Blue sky for NGEx at Filo del Sol

NGEx Resources' Filo del Sol silver-copper-gold exploration project in western Argentina's San Juan province, 140 km southeast of the city of Copiapo, Chile.Credit:  NGEx ResourcesNGEx Resources' Filo del Sol silver-copper-gold exploration project in western Argentina's San Juan province, 140 km southeast of the city of Copiapo, Chile.Credit: NGEx Resources

NGEx Resources (TSX: NGQ; US-OTC: NGQRF) has bulked up the resource at its Filo del Sol silver-copper-gold deposit, located in Argentina’s San Juan province, and is taking a step back to evaluate how to expand the epithermal system’s footprint.

“A lot of people look at these resources as an end point to an exploration program, but in this case, it really isn’t,” president and CEO Wojtek Wodzicki tells The Northern Miner during a phone interview.

“It’s a midstream report, and we see a lot more potential here to find things that we weren’t expecting,” he adds.
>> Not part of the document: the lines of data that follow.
(** The inner loop: the engine shifts where the replay swaps, and the two
    arrays differ in the cell [j + 1] only, where the engine writes the key
    last. *)
Lemma insertion_while_spec k j key a i arr moves :
  Z.of_nat k = j + 1 → j < i →
  ins_view a i j key (set arr (j + 1) key) → len arr = len a →
  ∃ j' arr' extra,
    insertion_while k j key arr moves = (j', arr', moves ++ extra) ∧
    -1 ≤ j' ≤ j ∧
    ins_view a i j' key (set arr' (j' + 1) key) ∧ len arr' = len a ∧
    replay extra (set arr (j + 1) key) = set arr' (j' + 1) key ∧
    (∀ x, get arr' j' = Some x → less key x = false) ∧
    Forall (λ m, is_swap m = true ∧ move_in_bounds (len a) m) extra ∧
    Z.of_nat (length extra) = j - j'.
Proof.
  revert j arr moves. induction k as [|k IH]; intros j arr moves Hk Hji Hv Hlen.
  - exists j, arr, []. simpl. rewrite app_nil_r. split_and!; try done; try lia.
    intros x Hx. apply get_Some_bounds in Hx. lia.
  - simpl. destruct (get arr j) as [x|] eqn:Hx.
    + pose proof (get_Some_bounds _ _ _ Hx) as Hb.
      rewrite bool_decide_eq_true_2 by lia. simpl.
      destruct (less key x) eqn:Hlt.
      * assert (swap (set arr (j + 1) key) (j + 1) j = set (set arr (j + 1) x) j key) as Hsw.
        { apply array_eq. intros t.
          pose proof (proj1 Hv) as Hl. rewrite len_set in Hl.
          assert (0 ≤ j + 1 < len arr).
          { destruct Hv as (_ & _ & Hkey%get_Some_bounds & _). rewrite len_set in Hkey. lia. }
          rewrite get_swap by (rewrite len_set; lia).
          rewrite !get_set, !len_set.
          repeat case_decide; try done; try lia. }
        assert (get (set arr (j + 1) key) j = Some x) as Hbx.
        { by rewrite get_set_ne by lia. }
        pose proof (ins_view_step _ _ _ _ _ _ Hji Hv Hbx Hlt) as Hv'.
        rewrite Hsw in Hv'. replace j with (j - 1 + 1) in Hv' at 3 by lia.
        destruct (IH (j - 1) (set arr (j + 1) x) (moves ++ [Swap (j + 1) j]))
          as (j' & arr' & extra & E & Hj' & Hv'' & Hlen' & Hr & Hexit & Hf & Hcount);
          [lia | lia | done | by rewrite len_set |].
        exists j', arr', (Swap (j + 1) j :: extra).
        rewrite E, <- app_assoc. split_and!; try done; try lia.
        -- simpl. fold (replay extra (swap (set arr (j + 1) key) (j + 1) j)).
           rewrite Hsw. by replace (j - 1 + 1) with j in Hr by lia.
        -- constructor; [|done]. split; [done|].
           destruct Hv as (Hl & _ & Hkey%get_Some_bounds & _).
           rewrite !len_set in *. repeat constructor; lia.
        -- simpl. lia.
      * exists j, arr, []. rewrite app_nil_r. split_and!; try done; try (simpl; lia).
        intros y. rewrite Hx. by intros [= <-].
    + exists j, arr, []. rewrite app_nil_r. split_and!; try done; try (simpl; lia).
      intros y. by rewrite Hx.
Qed.

(** The outer loop. *)
Lemma insertion_for_spec k i array moves :
  1 ≤ i → k = 0%nat ∨ i + Z.of_nat k ≤ len array → adj_sorted array i →
  ∃ array' extra,
    insertion_for k i array moves = (array', moves ++ extra) ∧
    replay extra array = array' ∧
    array' ≡ₚ array ∧
    adj_sorted array' (i + Z.of_nat k) ∧
    Forall (move_in_bounds (len array)) extra ∧
    2 * Z.of_nat (count_swaps extra) ≤ (i + Z.of_nat k) * (i + Z.of_nat k - 1) - i * (i - 1) ∧
    count_overwrites extra = k.
Proof.
  revert i array moves. induction k as [|k IH]; intros i array moves Hi Hk Hs.
  - exists array, []. simpl. rewrite app_nil_r. split_and!; try done.
    + by replace (i + Z.of_nat 0) with i by lia.
    + unfold count_swaps. simpl. lia.
  - destruct Hk as [|Hk]; [done|].
    destruct (get_is_Some array i) as [key Hkey]; [lia|].
    simpl. rewrite Hkey.
    destruct (insertion_while_spec (Z.to_nat i) (i - 1) key array i array moves)
      as (j' & arr' & extra1 & E & Hj' & Hv & Hlen & Hr & Hexit & Hf & Hcount).
    { lia. } { lia. }
    { replace (i - 1 + 1) with i by lia. rewrite (set_get_id _ _ _ Hkey).
      by apply ins_view_init. }
    { done. }
    rewrite E. set (b := set arr' (j' + 1) key) in *.
    replace (i - 1 + 1) with i in Hr by lia. rewrite (set_get_id _ _ _ Hkey) in Hr.
    assert (adj_sorted b (i + 1)) as Hs'.
    { apply (ins_view_exit array i j' key); [lia|done..|].
      intros x. unfold b. rewrite get_set_ne by lia. apply Hexit. }
    destruct Hv as (Hlenb & Hperm & Hkeyb & Hrest).
    destruct (IH (i + 1) b (moves ++ extra1 ++ [Overwrite (j' + 1) key]))
      as (array' & extra & E' & Hr' & Hp' & Hs'' & Hf' & Hsw' & How'); [lia| |done|].
    { destruct k; [by left|right]. rewrite Hlenb. lia. }
    exists array', (extra1 ++ [Overwrite (j' + 1) key] ++ extra).
    rewrite !app_assoc, <- (app_assoc moves). rewrite E'.
    destruct (count_all_swaps _ _ Hf) as [Hc1 Hc2].
    split_and!.
    + by rewrite <- !app_assoc.
    + rewrite <- app_assoc, replay_app, Hr, replay_app. simpl.
      by rewrite (set_get_id _ _ _ Hkeyb).
    + by rewrite Hp'.
    + by replace (i + Z.of_nat (S k)) with (i + 1 + Z.of_nat k) by lia.
    + rewrite Hlenb in Hf'. rewrite <- app_assoc.
      apply Forall_app. split.
      { eapply Forall_impl; [exact Hf|]. by intros m [_ ?]. }
      apply Forall_app. split; [|done].
      repeat constructor; lia.
    + rewrite !count_swaps_app. unfold count_swaps at 2. simpl. rewrite Hc1. nia.
    + rewrite !count_overwrites_app. unfold count_overwrites at 2. simpl.
      rewrite Hc2, How'. done.
Qed.

Lemma insertionSort_spec (a : list A) :
  let log := insertionSort a in
  Sorted leq (replay log a) ∧ replay log a ≡ₚ a ∧
  Forall (move_in_bounds (len a)) log ∧
  2 * Z.of_nat (count_swaps log) ≤ len a * (len a - 1) ∧
  Z.of_nat (count_overwrites log) ≤ len a.
Proof.
  pose proof (len_nonneg a) as Hn. unfold insertionSort.
  destruct (insertion_for_spec (Z.to_nat (len a - 1)) 1 a [])
    as (array' & extra & E & Hr & Hp & Hs & Hf & Hsw & How); [lia| lia | |].
  { intros t x y Ht Hx. apply get_Some_bounds in Hx. lia. }
  rewrite E. simpl. rewrite Hr. split_and!; try done.
  - apply (adj_sorted_Sorted array' (1 + Z.of_nat (Z.to_nat (len a - 1)))); [|done].
    unfold len in *. rewrite Hp. lia.
  - destruct (decide (len a = 0)) as [E0|]; [|nia].
    rewrite E0 in Hsw. simpl in Hsw. lia.
  - lia.
Qed.
End InsertionFacts.

(** * selectionSort *)

Section SelectionFacts.
Context `{Number A}.
Implicit Types (a array : list A) (moves extra : list (move A)).

Lemma selection_scan_spec k j array i m :
  i < j → is_min array i j m →
  is_min array i (j + Z.of_nat k) (selection_scan k j array m).
Proof.
  revert j m. induction k as [|k IH]; intros j m Hij (Hm1 & Hm2 & Hmin).
  - simpl. replace (j + Z.of_nat 0) with j by lia. done.
  - simpl. replace (j + Z.of_nat (S k)) with (j + 1 + Z.of_nat k) by lia.
    apply IH; [lia|].
    destruct (lessO (get array j) (get array m)) eqn:Hc.
    + destruct (get array j) as [u|] eqn:Hu; [|done].
      destruct (get array m) as [v|] eqn:Hv; [|done]. simpl in Hc.
      split_and!; [lia|lia|]. intros t x y Ht. rewrite Hu. intros [= <-] Hy.
      destruct (decide (t = j)) as [->|].
      * rewrite Hu in Hy. injection Hy as <-. apply leq_refl.
      * apply leq_trans with v; [by apply less_leq|]. apply (Hmin t); [lia|done..].
    + split_and!; [lia|lia|]. intros t x y Ht Hx Hy.
      destruct (decide (t = j)) as [->|]; [|apply (Hmin t); [lia|done..]].
      rewrite Hx, Hy in Hc. done.
Qed.

Lemma selection_for_spec k i array moves :
  0 ≤ i → k = 0%nat ∨ i + Z.of_nat k ≤ len array - 1 → prefix_sorted array i →
  ∃ array' extra,
    selection_for k i array moves = (array', moves ++ extra) ∧
    replay extra array = array' ∧
    array' ≡ₚ array ∧
    prefix_sorted array' (i + Z.of_nat k) ∧
    Forall (λ m, is_swap m = true ∧ move_in_bounds (len array) m) extra ∧
    (length extra ≤ k)%nat.
Proof.
  revert i array moves. induction k as [|k IH]; intros i array moves Hi Hk Hs.
  - exists array, []. simpl. rewrite app_nil_r. split_and!; try done.
    by replace (i + Z.of_nat 0) with i by lia.
  - destruct Hk as [|Hk]; [done|]. simpl.
    set (m := selection_scan _ _ _ _).
    assert (is_min array i (len array) m) as (Hm1 & Hm2 & Hmin).
    { replace (len array) with (i + 1 + Z.of_nat (Z.to_nat (len array - (i + 1)))) at 1 by lia.
      apply selection_scan_spec; [lia|]. split_and!; [lia|by left|].
      intros t x y Ht Hx Hy. replace t with i in Hy by lia.
      rewrite Hx in Hy. injection Hy as <-. apply leq_refl. }
    assert (k = 0%nat ∨ i + 1 + Z.of_nat k ≤ len array - 1) as Hk'.
    { destruct k; [by left|right; lia]. }
    replace (i + Z.of_nat (S k)) with (i + 1 + Z.of_nat k) by lia.
    case_decide as Hne.
    + assert (prefix_sorted (swap array i m) (i + 1)) as Hs'.
      { clearbody m. intros s t x y Hsi Hst. rewrite !get_swap by lia.
        rewrite (decide_False (P:=s = m)) by lia.
        intros Hx Hy.
        assert (∃ t', s ≤ t' ∧ get array t' = Some y) as (t' & Ht' & Hy').
        { destruct (decide (t = m)) as [->|];
            [exists i | destruct (decide (t = i)) as [->|]; [exists m | exists t]];
            split; done || lia. }
        pose proof (get_Some_bounds _ _ _ Hy') as Hb.
        destruct (decide (s = i)) as [->|].
        - apply (Hmin t'); [lia|done..].
        - apply (Hs s t'); [lia|lia|done..]. }
      destruct (IH (i + 1) (swap array i m) (moves ++ [Swap i m]))
        as (array' & extra & E & Hr & Hp & Hs'' & Hf & Hl);
        [lia | by rewrite len_swap | done |].
      exists array', (Swap i m :: extra). rewrite E, <- app_assoc.
      split_and!; try done.
      * by rewrite Hp, swap_perm.
      * rewrite len_swap in Hf. constructor; [|done].
        split; [done|]. repeat constructor; lia.
      * simpl. lia.
    + assert (m = i) as Hmi by lia.
      assert (prefix_sorted array (i + 1)) as Hs'.
      { intros s t x y Hsi Hst Hx Hy.
        destruct (decide (s = i)) as [->|].
        - rewrite Hmi in Hmin. apply (Hmin t); [|done..].
          apply get_Some_bounds in Hy. lia.
        - apply (Hs s t); [lia|lia|done..]. }
      destruct (IH (i + 1) array moves)
        as (array' & extra & E & Hr & Hp & Hs'' & Hf & Hl); [lia|done..|].
      exists array', extra. rewrite E. split_and!; try done. lia.
Qed.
The resource estimate saw a 42% and 39% increase in contained copper and gold, which rose to 3.3 billion lb. copper and 4 million oz. gold.

The inferred resource is 381 million tonnes at 0.4% copper, 0.33 gram gold per tonne and 12 grams silver per tonne. Contained silver grew 71% to 149.8 million oz. silver since the last estimate last December year.

The deposit includes oxide and sulphide portions and occurs within a shallow-dipping, permeable volcanic layer that extends 2.8 km north–south, 1 km east–west and open in all directions.

Wodzicki says the resource drilling improved the company’s geological model and understanding that Filo del Sol could be part of a large, mineralizing system.

“We’re seeing higher-temperature minerals to the north and an increase in the number of higher-grade gold hits, and those are all things you’d expected to see, as you go to the higher temperature part of the system,” he says. “All those vectors point us towards an area where we haven’t done a lot of work yet, and that’s one of the things we’ll look at during the Southern Hemisphere summer.”

Wodzicki has his eye on one step-out hole drilled 1.5 km to the north of the resource that returned 23 metres of 39.5 grams silver per tonne.

“It looks like the same stratabound zone as the resource — it’s right along trend and a prominent geophysical anomaly heads off in that direction, so there’s arm-waving potential to extend the resource out that far,” he says.

Step outs drilled 1 km and 480 metres south of the resource returned 40 metres at 1.2% copper and 62 metres at 0.6% copper and 0.43 gram gold, but the company has yet to define whether the mineralization correlates with the resource.

Filo del Sol is located 17 km south of two more porphyry projects — Los Helados and Josemaria — which are funded by Pan Pacific Copper and Japan Oil, Gas & Metals National Corp.

The deposits carry a combined indicated resource of 2.9 billion tonnes of 0.4% copper, and 0.17 gram gold. Inferred tonnes add 1.1 billion tonnes of 0.3% copper and 0.12 gram gold.

But NGEx would need a total of US$4.3 billion in capital if it wants to fully unlock the value buried in the ground, according to a preliminary economic assessment (PEA) last year that contemplated Los Helados as a stand-alone mining operation.

“We’re just finishing up an integration study that will evaluate the economics of combining both of the porphyry deposits,” he says, adding that the updated PEA will be ready  in the new year. “We always talked about this whole land package as a district that could have multiple deposits feeding a centralized processing plant, and this PEA will be the first time we put some hard numbers around that and really show people what the potential can be.”

Wodzicki hopes to add Filo del Sol into the equation, and although the epithermal system is metallurgically different than Los Helados and Josemaria, he says there are more porphyry systems on the property.

“We may be looking at one large porphyry system with the epithermal zone over part of it, or we may be looking at two porphyry systems — one to the south exposed at surface, and another one that’s deeper beneath the epithermal resource,” he says, mentioning that the outcropping porphyry target to the south has yet to be drill-tested.

“[Next year] is going to be a think-tank session for us. We’re preparing to go into areas where we have a lot less knowledge, so we want to make sure we’ve done all the cheap surface work, before we do the next round of drilling,” he continues. “The footprint of the system spans over 6 km, and you can’t just grid-drill the alteration zone, you need to be smart — especially in this market, when raising money is difficult. We have gaps in the induced-polarization coverage and a limit to the magnetics. We plan to fill these in and extend out to the edges of the system, then design a drill program from there.”

News of the resource update drove NGEx shares up 98% to 95¢ per share, and they have since slipped to 68¢ at press time. The company’s shares have traded in a 52-week range of 44¢ to $1.25.

There are 187.7 million shares outstanding for a $128-million market capitalization.

Scotiabank analysts have an “outperform” rating on the company, and have a $1.70 target price on the stock.